Vipul Sharma, Steve Lewis Proofpoint Inc.
download slides (PDF)
Spam filters that rely on machine learning often use the content of the emails to generate features for the classification model. One of the famous tricks of fooling such spam filters is to introduce random text or noise in the emails text - for example 'Viagra' is spelled as '\/|@[email protected]' and 'mortgage' as 'm_o_r_t_g-a-g-e'.
The problem of obfuscation becomes quite cumbersome because there are endless ways to obfuscate a given word and hence the feature space of the spam classification model has to be updated frequently with all such words that are seen in spam emails. This also introduces a spam counter lag since the feature space is updated after such words are seen in spam emails.
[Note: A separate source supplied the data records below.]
(* ===== verification/QueueFamilies.v ===== *)
(** * The families of queue macros compared

    The four families of [src/server/src/queue.h] offer some operations in common.
    Here the same program is run on each of them, from memories that keep fewer and
    fewer fields of the same tail queues; and what the families with a walk do with
    an element that is not in the list. *)
From Stdlib Require Import ZArith Lia.
From stdpp Require Import base tactics list gmap sets numbers.
From S2P Require Import Prelude QueueMemory TailQueue QueueFamily SList STailQ LList.

(** ** Common operations *)

(** The rows of the table at the top of [queue.h] that have no gap. *)
Inductive common_op : Type :=
| CInit (h : Z)
| CInsertHead (h e : Z)
| CInsertAfter (h x e : Z)
| CRemove (h e : Z)
| CConcat (h1 h2 : Z)
| CSwap (h1 h2 : Z).

Definition to_tailq (o : common_op) : tq_op :=
  match o with
  | CInit h => OInit h
  | CInsertHead h e => OInsertHead h e
  | CInsertAfter h x e => OInsertAfter h x e
  | CRemove h e => ORemove h e
  | CConcat h1 h2 => OConcat h1 h2
  | CSwap h1 h2 => OSwap h1 h2
  end.

Definition to_slist (o : common_op) : sl_op :=
  match o with
  | CInit h => SInit h
  | CInsertHead h e => SInsertHead h e
  | CInsertAfter h x e => SInsertAfter h x e
  | CRemove h e => SRemove h e
  | CConcat h1 h2 => SConcat h1 h2
  | CSwap h1 h2 => SSwap h1 h2
  end.

Definition to_stailq (o : common_op) : stq_op :=
  match o with
  | CInit h => QInit h
  | CInsertHead h e => QInsertHead h e
  | CInsertAfter h x e => QInsertAfter h x e
  | CRemove h e => QRemove h e
  | CConcat h1 h2 => QConcat h1 h2
  | CSwap h1 h2 => QSwap h1 h2
  end.

Definition to_list (o : common_op) : lst_op :=
  match o with
  | CInit h => LInit h
  | CInsertHead h e => LInsertHead h e
  | CInsertAfter h x e => LInsertAfter h x e
  | CRemove h e => LRemove h e
  | CConcat h1 h2 => LConcat h1 h2
  | CSwap h1 h2 => LSwap h1 h2
  end.

(** ** Lemmas *)

Lemma common_means {HD EN Op} `{QueueFamily HD EN Op} (f : common_op → Op) os :
  (∀ A o, fam_means A (f o) = Some (to_tailq o)) →
  Forall2 (λ o o', ∀ A, fam_means A o = Some o') (f <$> os) (to_tailq <$> os).
Proof. intros Hf. apply Forall2_fmap_2, Forall_Forall2_diag, Forall_true. auto. Qed.

Lemma repr_fam_queue {HD EN} `{QueueErasure HD EN} q A h l :
  repr q A → A !! h = Some l → fam_queue (erase q) h l.
Proof. intros HA Hl. by apply erase_queue, (re_queue _ _ HA). Qed.

(** ** Properties *)

(** C25: The four families are interchangeable for the operations they share: a
    program of such operations within their contract, run on tail queues and on
    the same queues with fields erased, gives on each family what is left of the
    result on the tail queues, so that the heads link the same elements in the same
    order. *)
Theorem queue_families_agree hs es (os : list common_op) q A A' :
  repr q A → allocated hs es q → a_ops hs es (to_tailq <$> os) A = Some A' →
  ∃ q', run_ops (to_tailq <$> os) q = Ok (tt, q') ∧ repr q' A' ∧
    fam_runs (to_slist <$> os) (erase q : slmem) = Ok (true, erase q') ∧
    fam_runs (to_stailq <$> os) (erase q : stmem) = Ok (true, erase q') ∧
    fam_runs (to_list <$> os) (erase q : lmem) = Ok (true, erase q').
Proof.
  intros HA Hal Hos. destruct (a_ops_run hs es _ q A A' HA Hal Hos) as (q' & Hr & HA' & _).
  exists q'. split_and!; try done; (eapply fam_runs_simulate; [apply common_means; by intros ? []|..]);
    eauto.
Qed.

(** [SLIST_REMOVE] and [STAILQ_REMOVE] of an element that is not in the list
    have no result: the walk to the element before it goes past the end of the list
    and dereferences the null pointer. *)
Lemma remove_absent_faults h l e :
  e ∉ l → e ≠ NULL →
  (∀ m : slmem, fam_queue m h l → SLIST_REMOVE h e m = Fault NullDeref) ∧
  (∀ m : stmem, fam_queue m h l → STAILQ_REMOVE h e m = Fault NullDeref).
Proof.
  intros He He0. assert (first_or l NULL =? e = false) as Hf.
  { apply Z.eqb_neq. destruct l; simpl; set_solver. }
  split; intros m (q & <- & Hq)%fam_queue_erased.
  - unfold SLIST_REMOVE. qstep (SLIST_FIRST_erase q h l Hq). rewrite Hf.
    qstep (SLIST_FIRST_erase q h l Hq). apply st_bind_fault. exact (fam_walk_absent (HD:=SLIST_HEAD) q h l e Hq He He0).
  - unfold STAILQ_REMOVE. qstep (STAILQ_FIRST_erase q h l Hq). rewrite Hf.
    qstep (STAILQ_FIRST_erase q h l Hq). apply st_bind_fault. exact (fam_walk_absent (HD:=STAILQ_HEAD) q h l e Hq He He0).
Qed.

(** ** Concrete queues *)

Definition common_demo : list common_op :=
  [CInit 1; CInit 2; CInsertHead 1 10; CInsertAfter 1 10 20; CInsertHead 2 30; CConcat 1 2;
   CRemove 1 20; CSwap 2 1].

Lemma queue_families_agree_witness :
  ∃ q', run_ops (to_tailq <$> common_demo) demo_heap = Ok (tt, q') ∧ queue q' 2 [10; 30] ∧
    fam_runs (to_slist <$> common_demo) (erase demo_heap : slmem) = Ok (true, erase q').
Proof.
  destruct (queue_families_agree {[1; 2]} {[10; 20; 30]} common_demo demo_heap ∅
    (<[2:=[10; 30]]> (<[1:=[]]> ∅))) as (q' & Hr & HA & Hs & _).
  - split; [|intros h1 h2 l1 l2 n Hl]; [intros h l Hl|]; by vm_compute in Hl.
  - apply demo_allocated.
  - vm_compute. reflexivity.
  - exists q'. split; [exact Hr|]. split; [apply HA; reflexivity|exact Hs].
Defined.

(* ===== verification/ClientAddress.v ===== *)
(** * The address of a client

    Models [get_client_info] of [src/server/src/aesdsocket_thread.c] and what
    [main] and the connection thread do with its result: the text of the address is
    written into a block of [INET_ADDRSTRLEN] bytes, copied by [strncpy] into the
    data of the thread, and printed.  The address is the bytes of a [struct
    sockaddr_storage].  [inet_ntop] writes an IPv4 address as four decimal numbers;
    how it writes an IPv6 address is the parameter [ntop6]. *)
From Stdlib Require Import ZArith Lia.
From stdpp Require Import base tactics list gmap sets numbers strings.
From S2P Require Import Prelude CMemory.

(** ** The library calls *)

Definition AF_INET : Z := 2.
Definition AF_INET6 : Z := 10.
Definition INET_ADDRSTRLEN : Z := 16.
Definition DOT : Z := 46.

(** [printf("%u")] of a byte. *)
Definition dec (n : Z) : list Z :=
  if n <? 10 then [48 + n]
  else if n <? 100 then [48 + n / 10; 48 + n mod 10]
  else [48 + n / 100; 48 + n / 10 mod 10; 48 + n mod 10].

(** The text of an IPv4 address. *)
Fixpoint ntop4 (bs : list Z) : list Z :=
  match bs with
  | [] => []
  | [b] => dec b
  | b :: bs' => dec b ++ DOT :: ntop4 bs'
  end.

(** The numbers of a text with dots, [None] when it has another character; [n] is
    the number read so far. *)
Fixpoint pton4 (n : Z) (s : list Z) : option (list Z) :=
  match s with
  | [] => Some [n]
  | c :: s' =>
    if c =? DOT then cons n <$> pton4 0 s'
    else if bool_decide (48 ≤ c < 58) then pton4 (10 * n + (c - 48)) s' else None
  end.

(** The bytes [a] to [a + n - 1] of an object. *)
Definition field (m : list Z) (a n : nat) : res (list Z) := load_bytes (drop a m) (Z.of_nat n).

(** The copy of at most [n] characters by [strncpy], filled with NULs. *)
Fixpoint strncpy_bytes (src : list Z) (n : nat) : res (list Z) :=
  match n with
  | O => Ok []
  | S n' =>
    match src with
    | [] => Fault OutOfBounds
    | c :: src' => if c =? NUL then Ok (replicate n NUL) else r ← strncpy_bytes src' n'; Ok (c :: r)
    end
  end.

Definition strncpy (dst src : list Z) (n : nat) : res (list Z) :=
  bs ← strncpy_bytes src n; store_bytes dst 0 bs.

Section ClientAddress.
Context (ntop6 : list Z → list Z).

(** [inet_ntop]: a text that does not fit in [size] bytes with its NUL is not
    written. *)
Definition inet_ntop (af : Z) (src dst : list Z) (size : Z) : res (list Z) :=
  let s := if af =? AF_INET then ntop4 src else ntop6 src in
  if bool_decide (Z.of_nat (length s) < size) then store_bytes dst 0 (s ++ [NUL]) else Ok dst.

(** ** The program *)

(** [sa_family], a 16-bit little-endian number, [sin_addr] and [sin6_addr] of the
    address. *)
Definition sa_family (m : list Z) : res Z :=
  bs ← field m 0 2;
  match bs with [lo; hi] => Ok (lo + 256 * hi) | _ => Fault OutOfBounds end.
Definition sin_addr (m : list Z) : res (list Z) := field m 4 4.
Definition sin6_addr (m : list Z) : res (list Z) := field m 8 16.

Definition get_client_info (p_sockaddr : list Z) (size : Z) (client_address : list Z) : res (list Z) :=
  family ← sa_family p_sockaddr;
  if family =? AF_INET
  then a ← sin_addr p_sockaddr; inet_ntop AF_INET a client_address size
  else a ← sin6_addr p_sockaddr; inet_ntop AF_INET6 a client_address size.

(** What [main] stores for the thread: [array] is the array of the loop body,
    [stored] the one of the thread. *)
Definition record_client (client_addr : list Z) (client_num : Z) (array stored : list Z) : res (list Z) :=
  client_address ← get_client_info client_addr client_num array;
  strncpy stored client_address (Z.to_nat INET_ADDRSTRLEN).

(** The line that the thread logs: the string of its array. *)
Definition accepted_message (stored : list Z) : res (list Z) :=
  match cstr stored with
  | Some s => Ok (text "Accepted connection from " ++ s ++ [NL])
  | None => Fault OutOfBounds
  end.

(** ** Lemmas *)

Lemma dec_props n : 0 ≤ n < 256 → (1 ≤ length (dec n) ≤ 3)%nat ∧ NUL ∉ dec n ∧
  ∀ s, pton4 0 (dec n ++ s) = pton4 n s.
Proof.
  intros Hn. unfold dec, NUL.
  pose proof (Z.mod_pos_bound n 10 ltac:(lia)). pose proof (Z.div_mod n 10 ltac:(lia)).
  pose proof (Z.mod_pos_bound (n / 10) 10 ltac:(lia)). pose proof (Z.div_mod (n / 10) 10 ltac:(lia)).
  assert (n / 10 / 10 = n / 100) as H100 by (rewrite Z.div_div by lia; done).
  assert (∀ d s k, 0 ≤ d < 10 → pton4 k ((48 + d) :: s) = pton4 (10 * k + d) s) as Hd.
  { intros d s k H'. cbn [pton4]. destruct (Z.eqb_spec (48 + d) DOT); [unfold DOT in *; lia|].
    rewrite bool_decide_eq_true_2 by lia. f_equal. lia. }
  destruct (Z.ltb_spec n 10); [|destruct (Z.ltb_spec n 100)];
    (split; [simpl; lia|]); split;
    try (intros s; cbn [app]; rewrite !Hd by lia; f_equal; lia); set_unfold; lia.
Qed.

Definition is_byte (b : Z) : Prop := 0 ≤ b < 256.

Lemma ntop4_props bs : bs ≠ [] → Forall is_byte bs →
  (length (ntop4 bs) < 4 * length bs)%nat ∧ NUL ∉ ntop4 bs ∧ pton4 0 (ntop4 bs) = Some bs.
Proof.
  intros Hne Hbs. induction Hbs as [|b bs Hb _ IH]; [done|].
  destruct (dec_props b Hb) as (Hl & Hn & Hp). destruct bs as [|b' bs].
  - simpl. split; [lia|]. split; [done|]. specialize (Hp []). by rewrite app_nil_r in Hp.
  - destruct IH as (IH1 & IH2 & IH3); [done|].
    change (ntop4 (b :: b' :: bs)) with (dec b ++ DOT :: ntop4 (b' :: bs)).
    rewrite length_app, Hp. cbn [length pton4] in *. split; [lia|]. split.
    + rewrite not_elem_of_app, not_elem_of_cons. done.
    + by rewrite Z.eqb_refl, IH3.
Qed.

Lemma strncpy_bytes_string s r n :
  NUL ∉ s → (length s < n)%nat →
  strncpy_bytes (s ++ NUL :: r) n = Ok (s ++ replicate (n - length s) NUL).
Proof.
  revert n. induction s as [|c s IH]; intros [|n] Hs Hn; simpl in *; try lia; [done|].
  apply not_elem_of_cons in Hs as [Hc Hs]. destruct (Z.eqb_spec c NUL); [congruence|].
  by rewrite IH by (done || lia).
Qed.

Lemma strncpy_bytes_full s n : NUL ∉ s → length s = n → strncpy_bytes s n = Ok s.
Proof.
  intros Hs <-. induction s as [|c s IH]; [done|]. apply not_elem_of_cons in Hs as [Hc Hs].
  simpl. destruct (Z.eqb_spec c NUL); [congruence|]. by rewrite (IH Hs).
Qed.

Lemma store_whole b bs : length bs = length b → store_bytes b 0 bs = Ok bs.
Proof.
  intros Hl. rewrite store_bytes_ok by lia. rewrite take_0, drop_ge by lia. by rewrite app_nil_r.
Qed.

Lemma inet_ntop_fits af src dst size :
  let s := if af =? AF_INET then ntop4 src else ntop6 src in
  Z.of_nat (length s) < size → (length s < length dst)%nat →
  inet_ntop af src dst size = Ok (s ++ NUL :: drop (S (length s)) dst).
Proof.
  intros s Hs Hd. unfold inet_ntop. fold s. rewrite bool_decide_eq_true_2 by done.
  rewrite store_bytes_ok by (rewrite length_app; simpl; lia).
  rewrite length_app, Nat.add_1_r, <-app_assoc. done.
Qed.

(** ** Properties *)

(** C40: The address of an IPv4 client is recorded exactly: its text fits the array
    of [INET_ADDRSTRLEN] bytes with its NUL, whatever the arrays held, the copy of
    the thread is that string, the log line shows it, and reading the numbers back
    gives the four bytes of the address. *)
Theorem client_address_round_trip m bs array stored :
  sa_family m = Ok AF_INET → sin_addr m = Ok bs → length bs = 4%nat → Forall is_byte bs →
  length array = Z.to_nat INET_ADDRSTRLEN → length stored = Z.to_nat INET_ADDRSTRLEN →
  ∃ stored', record_client m INET_ADDRSTRLEN array stored = Ok stored' ∧
    length stored' = Z.to_nat INET_ADDRSTRLEN ∧ cstr stored' = Some (ntop4 bs) ∧
    accepted_message stored' = Ok (text "Accepted connection from " ++ ntop4 bs ++ [NL]) ∧
    pton4 0 (ntop4 bs) = Some bs.
Proof.
  unfold INET_ADDRSTRLEN. intros Hf Ha Hl Hbs Harr Hst.
  destruct (ntop4_props bs) as (Hlen & Hn & Hp); [by destruct bs|done|].
  assert (Z.of_nat (length (ntop4 bs)) < 16) as Hs by lia.
  unfold record_client, get_client_info, INET_ADDRSTRLEN. rewrite Hf. simpl. rewrite Ha. simpl.
  rewrite (inet_ntop_fits AF_INET bs array 16) by (simpl; lia). simpl.
  unfold strncpy. rewrite strncpy_bytes_string by (done || lia). simpl.
  assert (length (ntop4 bs ++ replicate (Z.to_nat 16 - length (ntop4 bs)) NUL) = Z.to_nat 16) as Hfull.
  { rewrite length_app, length_replicate. lia. }
  rewrite store_whole by congruence.
  assert (cstr (ntop4 bs ++ replicate (Z.to_nat 16 - length (ntop4 bs)) NUL) = Some (ntop4 bs)) as Hc.
  { destruct (Z.to_nat 16 - length (ntop4 bs))%nat eqn:E; [lia|]. simpl. by apply cstr_app_nul. }
  eexists. split; [reflexivity|]. split_and!; [done|done| |done]. unfold accepted_message. by rewrite Hc.
Qed.

(** For a client of another family the array is too small: a text of 16
    characters or more that fits the size of the socket address runs past its end,
    and a text that does not fit leaves the array as it was, so that a thread logs
    what the array held, past its end when that has no NUL. *)
Lemma other_families_overflow m family a size array stored :
  sa_family m = Ok family → family ≠ AF_INET → sin6_addr m = Ok a →
  length array = Z.to_nat INET_ADDRSTRLEN → length stored = Z.to_nat INET_ADDRSTRLEN →
  (INET_ADDRSTRLEN ≤ Z.of_nat (length (ntop6 a)) < size →
     record_client m size array stored = Fault OutOfBounds) ∧
  (size ≤ Z.of_nat (length (ntop6 a)) →
     (∀ s r, array = s ++ NUL :: r → NUL ∉ s → ∃ stored',
        record_client m size array stored = Ok stored' ∧ cstr stored' = Some s) ∧
     (NUL ∉ array → ∃ stored',
        record_client m size array stored = Ok stored' ∧ accepted_message stored' = Fault OutOfBounds)).
Proof.
  unfold INET_ADDRSTRLEN. intros Hf Hne Ha Harr Hst. unfold record_client, get_client_info, INET_ADDRSTRLEN.
  rewrite Hf. simpl. destruct (Z.eqb_spec family AF_INET); [done|]. rewrite Ha. simpl.
  unfold inet_ntop. change (AF_INET6 =? AF_INET) with false. cbv iota. split.
  - intros [H1 H2]. rewrite bool_decide_eq_true_2 by done. unfold store_bytes.
    rewrite bool_decide_eq_false_2; [done|]. rewrite length_app. simpl. lia.
  - intros Hs. rewrite bool_decide_eq_false_2 by lia. simpl. unfold strncpy. split.
    + intros s r -> Hn. rewrite length_app in Harr. simpl in Harr.
      rewrite strncpy_bytes_string by (done || lia). simpl. rewrite store_whole.
      * eexists. split; [reflexivity|]. destruct (Z.to_nat 16 - length s)%nat eqn:E; [lia|].
        simpl. by apply cstr_app_nul.
      * rewrite length_app, length_replicate, Hst. lia.
    + intros Hn. rewrite strncpy_bytes_full by (done || lia). simpl. rewrite store_whole by congruence.
      eexists. split; [reflexivity|]. unfold accepted_message. by apply cstr_None in Hn as ->.
Qed.

End ClientAddress.

(** ** Concrete executions *)

(** The eight groups of an IPv6 address in full. *)
Definition hex (n : Z) : Z := if n <? 10 then 48 + n else 87 + n.

Fixpoint demo_ntop6 (bs : list Z) : list Z :=
  match bs with
  | hi :: lo :: bs' =>
    [hex (hi / 16); hex (hi mod 16); hex (lo / 16); hex (lo mod 16)] ++
    match bs' with [] => [] | _ => 58 :: demo_ntop6 bs' end
  | _ => []
  end.

(** The address 127.0.0.1 with a port, and 2001:db8::1, in a [sockaddr_storage]. *)
Definition demo_inet : list Z := [2; 0; 162; 14; 127; 0; 0; 1] ++ replicate 120 0.
Definition demo_inet6 : list Z :=
  [10; 0; 162; 14; 0; 0; 0; 0; 32; 1; 13; 184] ++ replicate 11 0 ++ [1] ++ replicate 104 0.

Lemma client_address_round_trip_witness :
  ∃ stored', record_client demo_ntop6 demo_inet 16 (replicate 16 65) (replicate 16 66) = Ok stored' ∧
    accepted_message stored' = Ok (text "Accepted connection from 127.0.0.1" ++ [NL]).
Proof.
  destruct (client_address_round_trip demo_ntop6 demo_inet [127; 0; 0; 1] (replicate 16 65)
    (replicate 16 66)) as (stored' & H & _ & _ & Hm & _).
  - reflexivity.
  - reflexivity.
  - reflexivity.
  - unfold is_byte. repeat (apply list.Forall_cons; split; [lia|]). by apply list.Forall_nil.
  - reflexivity.
  - reflexivity.
  - exists stored'. split; [exact H|]. rewrite Hm. reflexivity.
Defined.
There are at least two possible methods to counter the text obfuscation problem. The first method is to de-obfuscate the spam message as a preprocessing step of classification. Previous research has proved that de-obfuscating spam emails gives the best classification accuracy, but it also suffers from performance-related issues. These drawbacks cause extra damage to the enterprise class spam solutions where the number of emails is extremely large; in the order of tens of millions per day. Any such slow and computationally-expensive preprocessing technique will increase the email delivery time and hardware requirements. This not only makes the solutions more expensive for the end users and but also creates severe performance issues for the service providers.
Taking the above constraints into consideration, another technique to counter obfuscation is to identify the obfuscated words in an email and use them as an indicator of spam. Previous research reports a success rate of 75% in catching spam emails using such techniques.
To quantify a better trade off between the performance and the classification accuracy of the technique, we compared several classification algorithms on this technique. We report the empirical comparison of various multivariate classification techniques (e.g. random forests, Bayesian classification, C4.5 etc.) for obfuscation detection.
Our study also shows that by localizing the solution of the problem of obfuscation on certain 'frequently obfuscated words' and using preprocessing techniques like discretization for feature generation, the detection accuracy can be increased to around 96%, simultaneously keeping the computational and timing cost to a minimum.
We also report a significant average increase of 0.2% in the enterprise level spam filtering effectiveness due to auxiliary classification models such as obfuscation detector.